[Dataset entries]
(** * ISBN-Search: identifier normalisation, variants and record merge

    A shallow embedding of the ISBN logic of the repository:
    - [src/public/js/database.js]  (class [BookDatabase], the browser store),
    - [src/public/js/api.js]       (class [BookAPIService], the browser validator),
    - [src/server.js]              (class [ISBNServer], the JSON-file backed
      server, and its PostgreSQL-backed second version).

    Modelling choices.
    - A JavaScript string is a [string]; every character stands for one
      code unit in the range 0..255 (the non-ASCII letters of the French
      messages are written as their UTF-8 bytes).
    - A JavaScript number is [JS.number]: an integer or [NaN].
    - The objects used as dictionaries ([this.data], [this.books], a book
      record) are finite maps with string keys, holding their own
      properties; stored records are objects, hence truthy.  The stores
      have [Object.prototype] as their prototype, as [{}] and
      [JSON.parse] give them, so they also answer to the names inherited
      from it ([inherited_names]): a look-up by such a name is outside
      the maps, and the properties that depend on it assume that no name
      looked up is inherited ([no_inherited]).
    - Methods that change [this.data] or [this.books] take the store and
      return the new one; the clock ([new Date().toISOString()]) is the
      explicit argument [now].
    - Writing the store to [localStorage] or to the JSON file
      ([saveDatabase]) does not change it.  The methods of [BookDatabase]
      and the handlers of the servers give the store and the value
      returned, or the answer sent, when the write succeeds;
      [BookDatabaseSaving], [ISBNServerSaving] and [ISBNServerGoogle]
      take the outcome of the write as the argument [saved] and give also
      what the caller gets when it fails. *)

From Stdlib Require Import ZArith String Ascii List Lia DecimalString.
From stdpp Require Import base gmap strings list.

Local Open Scope string_scope.

(** ** JavaScript primitives used by the source *)

Module JS.

(** Numbers: the source only produces small integers and [NaN]. *)
Inductive number : Type :=
| NaN
| Num (z : Z).

Definition add (a b : number) : number :=
  match a, b with
  | Num x, Num y => Num (x + y)
  | _, _ => NaN
  end.

Definition sub (a b : number) : number :=
  match a, b with
  | Num x, Num y => Num (x - y)
  | _, _ => NaN
  end.

Definition mul (a b : number) : number :=
  match a, b with
  | Num x, Num y => Num (x * y)
  | _, _ => NaN
  end.

(** [a % b]: the remainder has the sign of the dividend; [x % 0] is [NaN]. *)
Definition rem (a b : number) : number :=
  match a, b with
  | Num x, Num y => if (y =? 0)%Z then NaN else Num (Z.rem x y)
  | _, _ => NaN
  end.

(** [a === b] on numbers: [NaN] equals nothing. *)
Definition strict_eq (a b : number) : bool :=
  match a, b with
  | Num x, Num y => (x =? y)%Z
  | _, _ => false
  end.

(** [n.toString()], and the conversion done by [string + number]. *)
Definition toString (n : number) : string :=
  match n with
  | NaN => "NaN"
  | Num z => NilZero.string_of_int (Z.to_int z)
  end.

(** The character class [\d]. *)
Definition is_digit (c : ascii) : bool :=
  let n := N_of_ascii c in ((48 <=? n) && (n <=? 57))%N.

(** The character class [\s], restricted to code units below 256:
    TAB, LF, VT, FF, CR, SPACE and NO-BREAK SPACE. *)
Definition is_space (c : ascii) : bool :=
  let n := N_of_ascii c in
  (((9 <=? n) && (n <=? 13)) || (n =? 32) || (n =? 160))%N.

(** [parseInt(s[i])]: the argument is one character, or [undefined] when
    the index is out of range.  A decimal digit gives its value, anything
    else gives [NaN]. *)
Definition parseInt (c : option ascii) : number :=
  match c with
  | Some a => if is_digit a then Num (Z.of_N (N_of_ascii a) - 48) else NaN
  | None => NaN
  end.
(** From "great" to "Great f", with the ASCII lowering: the second
    review drops out. *)
Lemma X16_witness :
  [review_by "r1" None None (Some "Great fit"%string)] `sublist_of` ann_and_bob.
Proof.
  exact (proj1 (proj2 (@X16_contained_search_narrows JS.asciiCaseConversion
                         "great" "Great f" ann_and_bob ann_and_bob
                         [review_by "r1" None None (Some "Great fit"%string)]
                         (toLowerCaseASCII_extension "" "great" " f")
                         eq_refl eq_refl))).
Defined.

(** The rows of the table: [sortedReviews], computed from
    [filteredReviews] during the render. *)
Definition tableRows `{JS.CaseConversion} `{Reviews.Collator}
    (searchTerm sortBy sortOrder : string) (reviews : list Reviews.Review) : JS.result (list Reviews.Review) :=
  match Reviews.filteredReviews searchTerm reviews with
  | JS.Ok filtered => JS.Ok (Reviews.sortedReviews sortBy sortOrder filtered)
  | JS.TypeError => JS.TypeError
  end.

(** X17.  Deleting a review from a table that renders takes its row
    (every row with its id) out of the table and leaves the other rows
    where they are, whatever the search text and the sort. *)
Theorem X17_delete_removes_only_its_row `{JS.CaseConversion} `{Reviews.Collator}
    searchTerm sortBy sortOrder reviews reviewId rows :
  tableRows searchTerm sortBy sortOrder reviews = JS.Ok rows ->
  tableRows searchTerm sortBy sortOrder (Reviews.handleDelete_success reviews reviewId)
  = JS.Ok (Reviews.handleDelete_success rows reviewId)
  /\ Reviews.handleDelete_success rows reviewId `sublist_of` rows
  /\ forall r, r ∈ Reviews.handleDelete_success rows reviewId
               <-> r ∈ rows /\ Reviews._id r <> reviewId.
Proof.
  unfold tableRows, Reviews.filteredReviews.
  destruct (JS.filterThrowing _ reviews) as [kept|] eqn:Hrun; [|done].
  intros [= <-]. apply filterThrowing_Ok in Hrun as [Hall ->].
  unfold Reviews.handleDelete_success, Reviews.sortedReviews.
  split; [|split].
  - rewrite filterThrowing_total.
    + f_equal. rewrite sort_filter_commute by apply _. f_equal.
      apply filter_filter_comm.
    + rewrite Forall_forall in Hall |- *. intros r Hr. apply Hall.
      by apply elem_of_List_filter in Hr as [_ ?].
  - apply sublist_List_filter.
  - intros r. rewrite elem_of_List_filter, negb_true_iff.
    destruct (String.eqb_spec (Reviews._id r) reviewId); intuition congruence.
Qed.
Fixpoint scan (fuel : nat) (n : Z) (rt rmin : float) (xs : list Z)
  (gap : option Z) : option (option Z) :=
  match xs with
  | [] => Some gap
  | k :: xs' =>
      let r := ratio_b n rt k in
      if ltb rmin r then
        match backtrack fuel n rt rmin k r with
        | None => None
        | Some g => Some (Some g)
        end
      else scan fuel n rt rmin xs' gap
  end.

Definition gap75 (fuel : nat) : option (option Z) :=
  scan fuel (10 ^ 7) (sqrt (of_int (10 ^ 7))) (ratio_min 7500000) x_gaps None.

Definition gap50_from (fuel : nat) (gap : option Z) : option (option Z) :=
  match gap with
  | None => None
  | Some g =>
      scan fuel (10 ^ 7) (sqrt (of_int (10 ^ 7))) (ratio_min 5000000)
        (slice_from x_gaps (g / 4)) gap
  end.

(** [x] and [y] differ by at most [tol]. *)
Definition close (x y tol : float) : bool := leb (abs (x - y)) tol.

(** The relative error allowed, [2^-48]. *)
Definition tolerance : float := 0x1p-48.

(** For [rt = np.sqrt(n)] and every gap [k] of [x], the pair of [p1p2(rt, k)]
    has [p1 * p2] within [tol * rt^2] of [rt * rt] and [p2 - p1] within
    [tol * k] of [k]. *)
Definition factors_close (n : Z) (tol : float) : bool :=
  let rt := sqrt (of_int n) in
  forallb (fun k => let '(p1, p2) := p1p2 rt k in
                    close (p1 * p2) (rt * rt) (tol * (rt * rt))
                    && close (p2 - p1) (of_int k) (tol * of_int k))
          x_gaps.

End Binary64.


(** ** Notions used in the statements *)

(** The sum of the two factors of [p1p2], [sqrt (4 rt^2 + k^2)]. *)
Definition factor_sum (rt k : R) : R := sqrt (4 * rt ^ 2 + k ^ 2).

(** The value of [b], as a function. *)
Definition b_of (rt gap : R) : R := rt ^ 2 + 1 - factor_sum rt gap.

* **What is being asked**
Looking at the records above, return exactly the lines from the line with "record) are finite" to the line with "[BookDatabaseSaving], [ISBNServerSaving] and", both ends included.

* **Result for this task**
      record) are finite maps with string keys, holding their own
      properties; stored records are objects, hence truthy.  The stores
      have [Object.prototype] as their prototype, as [{}] and
      [JSON.parse] give them, so they also answer to the names inherited
      from it ([inherited_names]): a look-up by such a name is outside
      the maps, and the properties that depend on it assume that no name
      looked up is inherited ([no_inherited]).
    - Methods that change [this.data] or [this.books] take the store and
      return the new one; the clock ([new Date().toISOString()]) is the
      explicit argument [now].
    - Writing the store to [localStorage] or to the JSON file
      ([saveDatabase]) does not change it.  The methods of [BookDatabase]
      and the handlers of the servers give the store and the value
      returned, or the answer sent, when the write succeeds;
      [BookDatabaseSaving], [ISBNServerSaving] and [ISBNServerGoogle]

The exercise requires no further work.